What to produce:
Please repeat, from the entries that follow, the lines from the one containing "Definition example_graph : AssemblyGraph" through the one containing "example_joints example_graph (sumZ" exactly, adding nothing.

Stored data entries

━━━━━━━━━━━━━━━━━━━━━━━━━━━━━━

(** C28: the assembly sequence is complete and consistent.  For joints with
    distinct identifiers between parts of the design, whenever
    [_build_assembly_graph] finds a sequence: every joint is installed by exactly
    one step, steps are numbered 1, 2, ... in order, every part appears in some
    step, and each step lists all members of the joints it installs, names only
    parts of the design and moves only parts it lists. *)
Theorem assembly_sequence_complete (parts : list PartInstance) (joints : list Joint)
    (steps : list AssemblyStep) :
  NoDup (map j_joint_id joints) ->
  (forall j i, j ∈ joints -> i ∈ j_part_ids j -> i ∈ map part_id parts) ->
  assembly_steps parts joints = Ok steps ->
  installed steps ≡ₚ map j_joint_id joints /\
  map step_number steps = seqZ 1 (Z.of_nat (length steps)) /\
  (forall q, q ∈ parts -> part_id q ∈ covered_part_ids steps) /\
  Forall (step_ok parts joints) steps.
Proof.
  intros Hj Hm H. destruct (assembly_steps_ok parts joints Hj Hm steps H) as ([_ N F] & P & C). done.
Qed.

(** C29: the compiler's sequence is accepted by the graph validator.  Under the
    same hypotheses, with distinct part identifiers and valid semantic keys, the
    checks of [AssemblyGraph.graph_references_exist] all pass, so
    [_build_assembly_graph] returns the graph instead of raising. *)
Theorem build_assembly_graph_valid (parts : list PartInstance) (joints : list Joint)
    (steps : list AssemblyStep) :
  NoDup (map j_joint_id joints) -> NoDup (map part_id parts) ->
  Forall (fun q => StableKey (part_semantic_key q) = true) parts ->
  (forall j i, j ∈ joints -> i ∈ j_part_ids j -> i ∈ map part_id parts) ->
  assembly_steps parts joints = Ok steps ->
  build_assembly_graph parts joints =
    Ok (mkAssemblyGraph (map graph_node parts) (map graph_edge joints) steps).
Proof.
  intros Hj Hp Hk Hm H.
  destruct (assembly_steps_ok parts joints Hj Hm steps H) as ([_ N F] & P & C).
  unfold build_assembly_graph.
  assert (traverse (fun q => new_AssemblyNode (graph_node q)) parts = Ok (map graph_node parts)) as ->.
  { apply traverse_Ok. clear -Hk. induction Hk as [|q l Hq _ IH]; cbn; constructor; [|done].
    unfold new_AssemblyNode, field. cbn. by rewrite Hq. }
  cbn [mbind result_bind]. rewrite H. cbn [mbind result_bind].
  unfold new_AssemblyGraph. rewrite graph_references_pass; [done|done|done|done|done|done|].
  by eapply covered_parts_exact.
Qed.
(* ===== verification/Examples.v ===== *)
(** * A concrete design

    A validated bookcase specification with one divider and one shelf row, its
    parts, joints and assembly steps, at which the theorems about the compiler
    are applied. *)

From S2P Require Import Prelude Geometry Enums Models Identity DesignResult BookcaseParts JointGeometry BookcaseJoints BookcaseRetention AssemblyGraph.

Definition example_source : PropertySource :=
  mkPropertySource "supplier-datasheet" "Plywood datasheet" "r1" None None None.

Definition example_material : MaterialVersion :=
  mkMaterialVersion "birch-ply-18" "1.0.0" "Birch plywood 18" SHEET_GOOD (mm_int 18) 680 9000 40 4 600 150
    (mm_int 17) (mm_int 19) GRAIN_X 0 example_source.

Definition example_back_material : MaterialVersion :=
  mkMaterialVersion "birch-ply-6" "1.0.0" "Birch plywood 6" SHEET_GOOD (mm_int 6) 680 9000 40 4 600 150
    (mm_int 5) (mm_int 7) GRAIN_X 0 example_source.

Definition example_parameters : BookcaseParameters :=
  mkBookcaseParameters (mm_int 900) (mm_int 1200) (mm_int 320) (mm_int 18) (mm_int 18)
    1 FIXED 300 1 [] [] 0 0 0 INSET_GROOVE (mm_int 6) (mm_int 80) (mm_int 1) 0 DADO MANUAL
    (mm_int 3) 200 1800 50 default_wall_anchor.

Definition example_spec : BookcaseDesignSpec :=
  mkBookcaseDesignSpec "demo-design" 1 "bookcase" BOOKCASE_TEMPLATE_VERSION BOOKCASE_ENGINE_VERSION DRAFT
    example_parameters example_material (Some example_back_material) None.

Example example_spec_validates : is_ok (new_BookcaseDesignSpec example_spec) = true.
Proof. vm_compute. reflexivity. Qed.

Definition ok_or {A} (d : A) (m : result A) : A := match m with Ok a => a | Err _ => d end.

Definition example_parts : list PartInstance := Eval vm_compute in ok_or [] (build_parts example_spec).
Definition example_builder : Builder :=
  Eval vm_compute in ok_or empty_builder (run_joins example_spec example_parts).
Definition example_updated : list PartInstance :=
  Eval vm_compute in updated_parts example_parts example_builder.
Definition example_joints : list Joint := Eval vm_compute in b_joints example_builder.
Definition example_steps : list AssemblyStep :=
  Eval vm_compute in ok_or [] (assembly_steps example_updated example_joints).

(** ** The joint theorems at this design *)

Definition example_at (key : string) : PartInstance :=
  default (List.hd (mkPartInstance "" "" SHELF 0 0 (mkDimensions3D 0 0 0) (mkDimensions3D 0 0 0)
                      (place 0 0 0) "" "" 0 GRAIN_X FACE_A FACE_A [] [] [] [] 0) example_parts)
    (List.find (fun q => String.eqb (part_semantic_key q) key) example_parts).

Definition example_left : PartInstance := Eval vm_compute in example_at "left-side".
Definition example_bottom : PartInstance := Eval vm_compute in example_at "bottom".

Lemma dado_geometry_interlocks_witness :
  dado_feature_geometry example_left example_bottom FACE_RIGHT 6000 500 =
    Ok (mkFeatureDimensions None (Some 6000) (Some 320000) (Some 18500) (Some 3000),
        mkPoint3D 0 0 79750) /\
  exists n sign, physical_face example_left FACE_RIGHT = Ok (n, sign).
Proof.
  assert (dado_feature_geometry example_left example_bottom FACE_RIGHT 6000 500 =
    Ok (mkFeatureDimensions None (Some 6000) (Some 320000) (Some 18500) (Some 3000),
        mkPoint3D 0 0 79750)) as H by (vm_compute; reflexivity).
  split; [exact H|].
  destruct (dado_geometry_interlocks example_left example_bottom FACE_RIGHT 6000 500 _ _ ltac:(lia) H)
    as (n & sign & Hf & _).
  exists n, sign. exact Hf.
Defined.

Lemma feature_origin_inside_panel_witness :
  feature_origin example_left SERIES_DRILL (mkFeatureDimensions (Some 5000) (Some 6000) None None None)
    (mkPoint3D 18000 0 400000) 2 (Some 32000) = Ok (mkPoint3D 0 4500 400000) /\
  4500 <= 4500.
Proof.
  assert (feature_origin example_left SERIES_DRILL
            (mkFeatureDimensions (Some 5000) (Some 6000) None None None)
            (mkPoint3D 18000 0 400000) 2 (Some 32000) = Ok (mkPoint3D 0 4500 400000)) as H
    by (vm_compute; reflexivity).
  split; [exact H|]. exact (proj1 (feature_origin_inside_panel _ _ _ _ _ _ _ H)).
Defined.

Lemma example_run : run_joins example_spec example_parts = Ok example_builder.
Proof. vm_compute. reflexivity. Qed.

Lemma example_part_ids : NoDup (map part_id example_parts).
Proof. apply distinct_spec. vm_compute. reflexivity. Qed.

Lemma example_feature_ids :
  NoDup (map f_feature_id (all_features (updated_parts example_parts example_builder))).
Proof. apply distinct_spec. vm_compute. reflexivity. Qed.

Lemma build_joints_interlocks_agree_witness :
  build_joints example_spec example_parts = Ok (example_updated, example_joints).
Proof.
  exact (build_joints_interlocks_agree example_spec example_parts example_builder example_run
           example_part_ids example_feature_ids).
Defined.

Definition example_graph : AssemblyGraph :=
  mkAssemblyGraph (map graph_node example_updated) (map graph_edge example_joints) example_steps.

Definition example_result : DesignResult :=
  mkDesignResult "" BOOKCASE_ENGINE_VERSION BOOKCASE_TEMPLATE_VERSION example_spec example_updated
    example_joints example_graph (sumZ (map part_weight_g example_updated)).

Lemma example_build_joints : build_joints example_spec example_parts = Ok (example_updated, example_joints).
Proof. unfold build_joints. rewrite example_run. vm_compute. reflexivity. Qed.

(** ** The same bookcase with a retention contract

    Cam fittings for birch panels of 17 to 19 mm; the backs are six millimetres
    of another material, and the contract does not cover them. *)

Definition example_hash : string := "0123456789abcdef0123456789abcdef0123456789abcdef0123456789abcdef".

Definition cam_fitting : JointRetentionContract :=
  mkRetentionContract "cam-fitting" "1.0.0" DADO LOAD_BEARING_CARCASS_DADO MECHANICAL example_hash "evidence-1" example_hash
    "assembly-1" "1.0.0" example_hash NO_ADDITIONAL_CNC "cam-15" 2 [mkRetentionMaterial "birch-ply-18" "1.0.0"] example_hash
    (mm_int 17) (mm_int 19) [mkLoadCase SHEAR 2000 6000; mkLoadCase WITHDRAWAL 1000 4000] 3000 [].

Definition retained_spec : BookcaseDesignSpec :=
  mkBookcaseDesignSpec "demo-design" 1 "bookcase" BOOKCASE_TEMPLATE_VERSION BOOKCASE_ENGINE_VERSION DRAFT
    example_parameters example_material (Some example_back_material) (Some cam_fitting).

Lemma retained_spec_valid : new_BookcaseDesignSpec retained_spec = Ok retained_spec.
Proof. vm_compute. reflexivity. Qed.

Lemma retained_parts : build_parts retained_spec = Ok example_parts.
Proof. vm_compute. reflexivity. Qed.

Definition retained_joints : list Joint :=
  Eval vm_compute in match build_joints retained_spec example_parts with Ok r => snd r | Err _ => [] end.

Lemma retained_build_joints : build_joints retained_spec example_parts = Ok (example_updated, retained_joints).
Proof. vm_compute. reflexivity. Qed.

Definition retained_result : DesignResult :=
  mkDesignResult "" BOOKCASE_ENGINE_VERSION BOOKCASE_TEMPLATE_VERSION retained_spec example_updated
    retained_joints (mkAssemblyGraph [] [] []) (sumZ (map part_weight_g example_updated)).

(** Eleven of its joints carry the contract, the eight of the backs do not. *)
Lemma build_joints_references_complete_witness :
  length (filter (fun j => j_retention j = Some cam_fitting) retained_joints) = 11%nat /\
  length (filter (fun j => j_retention j = None) retained_joints) = 8%nat /\
  exists referenced, foldM (check_joint retained_result) ∅ (dr_joints retained_result) = Ok referenced.
Proof.
  split; [vm_compute; reflexivity|]. split; [vm_compute; reflexivity|].
  destruct (build_joints_references_complete retained_spec example_parts example_updated retained_joints
              retained_result retained_spec_valid retained_parts retained_build_joints eq_refl eq_refl eq_refl) as (referenced & H & _).
  - apply distinct_spec. vm_compute. reflexivity.
  - apply distinct_spec. vm_compute. reflexivity.
  - exists referenced. exact H.
Defined.

Lemma example_assembly : assembly_steps example_updated example_joints = Ok example_steps.
Proof. vm_compute. reflexivity. Qed.

Lemma example_joint_ids : NoDup (map j_joint_id example_joints).
Proof. apply distinct_spec. vm_compute. reflexivity. Qed.

Lemma example_members j i :
  j ∈ example_joints -> i ∈ j_part_ids j -> i ∈ map part_id example_updated.
Proof.
  intros Hj Hi.
  assert (Forall (fun j => Forall (fun i => i ∈ map part_id example_updated) (j_part_ids j)) example_joints)
    as F by (apply (bool_decide_unpack _); vm_compute; exact I).
  rewrite Forall_forall in F. pose proof (F j Hj) as G. rewrite Forall_forall in G. by apply G.
Qed.

Lemma assembly_sequence_complete_witness : map step_number example_steps = seqZ 1 9.
Proof.
  exact (proj1 (proj2 (assembly_sequence_complete example_updated example_joints example_steps
                         example_joint_ids example_members example_assembly))).
Defined.

Lemma build_assembly_graph_valid_witness :
  build_assembly_graph example_updated example_joints = Ok example_graph.
Proof.
  apply (build_assembly_graph_valid example_updated example_joints example_steps example_joint_ids).
  - apply distinct_spec. vm_compute. reflexivity.
  - apply (bool_decide_unpack _). vm_compute. exact I.
  - exact example_members.
  - exact example_assembly.
Defined.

━━━━━━━━━━━━━━━━━━━━━━━━━━━━━━

Written solution:
Definition example_graph : AssemblyGraph :=
  mkAssemblyGraph (map graph_node example_updated) (map graph_edge example_joints) example_steps.

Definition example_result : DesignResult :=
  mkDesignResult "" BOOKCASE_ENGINE_VERSION BOOKCASE_TEMPLATE_VERSION example_spec example_updated
    example_joints example_graph (sumZ (map part_weight_g example_updated)).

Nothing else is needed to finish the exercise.